Reputation: 1334
Using pybind11, how can I expose an array of POD struct with NumPy, while also having them appear to the user as nice Python objects?
I am exposing a C style API to Python using pybind11. There are some types, implemented as simple POD struct in C, which would make more sense as opaque objects in Python. pybind11 allows me to do that and define how the object looks like in Python.
I also want to expose a dynamically allocated array of those. Doing so using pybind11 and NumPy is possible, but I haven't found a way that's compatible with how I've already exposed the type itself.
I end up with two different Python types, which are not compatible with each other, even though the underlying C type is the same.
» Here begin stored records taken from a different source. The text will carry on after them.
(** C7, amended: [parseAlbumDetails] returns nothing when the page text has
    no duration after "Total length:"; when it returns details, their
    duration text stands in the page text after "Total length:" and the
    seconds are first * 3600 + second * 60 + third for a duration of three
    parts, and first * 60 + second (minutes and seconds) for one of two
    parts. *)
Theorem parseAlbumDetails_duration page :
  (matchTotalLength (root_text page) = None ->
   parseAlbumDetails toLowerCase page = None) /\
  (forall det, parseAlbumDetails toLowerCase page = Some det ->
   durationIn (root_text page) (total_length_hms det) /\
   exists a b c, HmsShape (total_length_hms det) a b c /\
     total_seconds det =
     match c with
     | None => numberOfDigits a * 60 + numberOfDigits b
     | Some c => numberOfDigits a * 3600 + numberOfDigits b * 60
                 + numberOfDigits c
     end).
Proof.
  split.
  - intros H. unfold parseAlbumDetails. rewrite H. reflexivity.
  - intros det H. apply parseAlbumDetails_inv in H.
    destruct H as (m1 & secs & M & S & _ & ->). cbn.
    apply matchTotalLength_inv in M. destruct M as (D & a & b & c & Sh).
    rewrite (HmsShape_trim _ _ _ _ Sh) in *.
    split; [exact D |]. exists a, b, c. split; [exact Sh |].
    rewrite (hmsToSeconds_shape _ _ _ _ Sh) in S. congruence.
Qed.
Lemma relax_Inv closed cur st v todo nc :
  Inv closed cur (v :: todo) st ->
  cur ∈ closed -> nodes !! cur = Some nc -> v ∈ neighbors nc ->
  match relax nodes endId cur st v with
  | Some st' => Inv closed cur todo st'
  | None => nodes !! v = None
  end.
Proof.
  intros HI Hcur Hnc Hvn.
  pose proof (closed_has_start _ _ _ _ HI Hcur) as Hstart.
  destruct HI as [Hcn Hcnodes Hcend Hon Hopen Hfr Hgd Hst Htree Hopt Hrel].
  unfold relax. rewrite Hnc. simpl.
  destruct (nodes !! v) as [nv|] eqn:Hnv; simpl; [|reflexivity].
  destruct (Hopt cur Hcur) as (rc & Hgc & Hoptc).
  rewrite Hgc. simpl.
  assert (Hd : hypot (nx nc - nx nv) (ny nc - ny nv) = d cur v).
  { unfold edgeLength. now rewrite Hnc, Hnv. }
  rewrite Hd.
  assert (Hedge : edge nodes cur v) by (exists nc; eauto).
  destruct (Hgd v ltac:(eauto)) as [gv Hgv]. rewrite Hgv.
  destruct (ltScore (Some (Fin (rc + d cur v))) (Some gv)) eqn:Hlt.
  - (* the score of [v] improves *)
    rewrite heuristic_edgeLength by eauto. simpl.
    destruct (Htree cur rc Hgc) as [pc Hpc].
    assert (Hvcl : v ∉ closed).
    { intros Hv. destruct (Hopt v Hv) as (rv & Hgv' & Hoptv).
      rewrite Hgv in Hgv'. injection Hgv' as ->.
      apply ltScore_fin in Hlt.
      specialize (Hoptv (pc ++ [v]) (rc + d cur v)).
      assert (rv <= rc + d cur v); [|lra].
      apply Hoptv. constructor; [eapply tree_route; eassumption|assumption]. }
    assert (Hvc : v <> cur) by (intros ->; contradiction).
    assert (Hvs : v <> startId) by (intros ->; contradiction).
    set (open' := if includes (openSet st) v then openSet st else openSet st ++ [v]).
    assert (Hsub : forall w, w ∈ openSet st -> w ∈ open').
    { intros w Hw. unfold open'. destruct (includes (openSet st) v); set_solver. }
    assert (Hvo : v ∈ open').
    { unfold open'. destruct (includes (openSet st) v) eqn:Hinc;
        [now apply includes_spec|set_solver]. }
    assert (Hrev : forall w, w ∈ open' -> w = v \/ w ∈ openSet st).
    { intros w Hw. unfold open' in Hw. destruct (includes (openSet st) v); set_solver. }
    constructor; simpl; fold open'; try assumption.
    + unfold open'. destruct (includes (openSet st) v) eqn:Hinc; [assumption|].
      apply NoDup_app. repeat split; [assumption| |apply NoDup_singleton].
      intros w Hw Hw'. apply list_elem_of_singleton in Hw' as ->.
      apply includes_spec in Hw. congruence.
    + intros w Hw. destruct (decide (w = v)) as [->|Hne].
      * repeat split; [assumption|eauto|].
        exists (rc + d cur v), (rc + d cur v + d v endId).
        rewrite !lookup_insert_eq. easy.
      * destruct (Hrev w Hw) as [?|Hw']; [contradiction|].
        rewrite !lookup_insert_ne by congruence. auto.
    + intros w r Hg. destruct (decide (w = v)) as [->|Hne]; [now left|].
      rewrite lookup_insert_ne in Hg by congruence.
      destruct (Hfr w r Hg); [left; auto|now right].
    + intros w Hw. destruct (decide (w = v)) as [->|Hne].
      * rewrite lookup_insert_eq. eauto.
      * rewrite lookup_insert_ne by congruence. auto.
    + rewrite lookup_insert_ne by congruence. assumption.
    + intros w r Hg. destruct (decide (w = v)) as [->|Hne].
      * rewrite lookup_insert_eq in Hg. injection Hg as <-.
        exists (pc ++ [v]). constructor; try assumption.
        -- apply tree_insert; assumption.
        -- intros Hin. apply Hvcl. eapply tree_closed; eassumption.
        -- apply lookup_insert_eq.
      * rewrite lookup_insert_ne in Hg by congruence.
        destruct (Htree w r Hg) as [p Hp]. exists p.
        apply tree_insert; try assumption. congruence.
    + intros u Hu. rewrite lookup_insert_ne by (intros ->; contradiction). auto.
    + intros u nu w Hu Hnu Hw.
      assert (Huv : u <> v) by (intros ->; contradiction).
      rewrite (lookup_insert_ne _ v u) by congruence.
      destruct (decide (w = v)) as [->|Hwv].
      * right. split; [eauto|]. rewrite lookup_insert_eq.
        destruct (Hrel u nu v Hu Hnu Hw) as [[-> _]|(_ & ru & rv & Hgu & Hgv' & Hle)].
        -- exists rc, (rc + d cur v). repeat split; [assumption|lra].
        -- rewrite Hgv in Hgv'. injection Hgv' as ->. apply ltScore_fin in Hlt.
           exists ru, (rc + d cur v). repeat split; [assumption|lra].
      * rewrite lookup_insert_ne by congruence.
        destruct (Hrel u nu w Hu Hnu Hw) as [[-> Hin]|Hr]; [|now right].
        left. split; [reflexivity|]. set_solver.
  - (* no improvement: the state is unchanged *)
    constructor; try assumption.
    intros u nu w Hu Hnu Hw.
    destruct (Hrel u nu w Hu Hnu Hw) as [[-> Hin]|Hr]; [|now right].
    apply elem_of_cons in Hin as [->|Hin]; [|left; easy].
    right. split; [eauto|].
    destruct gv as [rv|]; [|unfold ltScore in Hlt; discriminate].
    exists rc, rv. repeat split; try assumption.
    destruct (Rle_dec rv (rc + d cur v)) as [|Hn]; [assumption|].
    assert (Hlt' : ltScore (Some (Fin (rc + d cur v))) (Some (Fin rv)) = true)
      by (apply ltScore_fin; lra).
    congruence.
Qed.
I am looking for a solution that doesn't involve unnecessary copies. Since all the data are POD, I assume it should be possible to just reinterpret the data as structs on the C side or as opaque objects on the Python side.
The C API is fixed, but I have freedom over how I design the Python API.
On the C/C++ side, the type looks like this:
struct apiprefix_opaque_type
{
int inner_value;
};
Using pybind11, I'm exposing the structure as an opaque object. It's not critical that inner_value
is not exposed, but it simply doesn't have much value for the user, and it makes more sense to have a higher level type.
namespace py = pybind11;
void bindings(py::module_& m)
{
py::class_<apiprefix_opaque_type>(m, "opaque_type")
.def(py::init([]() {
apiprefix_opaque_type x;
x.inner_value = -1;
return x;
}))
.def("is_set", [](const apiprefix_opaque_type& x) -> bool { return x.inner_value != -1; });
m.def("create_some_opaque", []() -> apiprefix_opaque_type {
apiprefix_opaque_type x;
x.inner_value = 42;
return x;
});
}
With this in place, on the Python side I have the API behaviour I want.
>>> a = apitest.opaque_type()
>>> a.inner_value # Demonstrating that inner_value is not exposed.
AttributeError: 'apitest.opaque_type' object has no attribute 'inner_value'
>>> a.is_set()
False
>>> b = apitest.create_some_opaque()
>>> b.is_set()
True
Somewhere else in the API, I have a structure containing an array of these, as a pointer and count pair. For the sake of simplicity, let's pretend it's a global variable (even though in reality, it's a member of another dynamically allocated object).
struct apiprefix_state
{
apiprefix_opaque_type* things;
int num_things;
};
apiprefix_state g_state = { nullptr, 0 };
This array is big enough that I care about about performance. Hence my constraint on avoiding unnecessary copies.
From Python, I want to be able to read the array, modify the array, or replace the array entirely. I think it makes more sense if whoever last set the array retained ownership over it, but I'm not entirely sure.
Here is my current attempt at exposing the array with NumPy.
void more_bindings(py::module_& m)
{
py::class_<apiprefix_state>(m, "state")
.def(py::init([]() {
return g_state;
}))
.def("create_things",
[](apiprefix_state&, int size) -> py::array {
auto arr = py::array_t<apiprefix_opaque_type>(size);
return std::move(arr);
})
.def_property(
"things",
[](apiprefix_state& state) {
auto base = py::array_t<apiprefix_opaque_type>();
return py::array_t<apiprefix_opaque_type>(state.num_things, state.things, base);
},
[](apiprefix_state& state, py::array_t<apiprefix_opaque_type> things) {
state.things = nullptr;
state.num_things = 0;
if (things.size() > 0)
{
state.num_things = things.size();
state.things = (apiprefix_opaque_type*)things.request().ptr;
}
});
}
Given my rudimentary understanding of memory management in Python, I strongly suspect ownership is not properly implemented.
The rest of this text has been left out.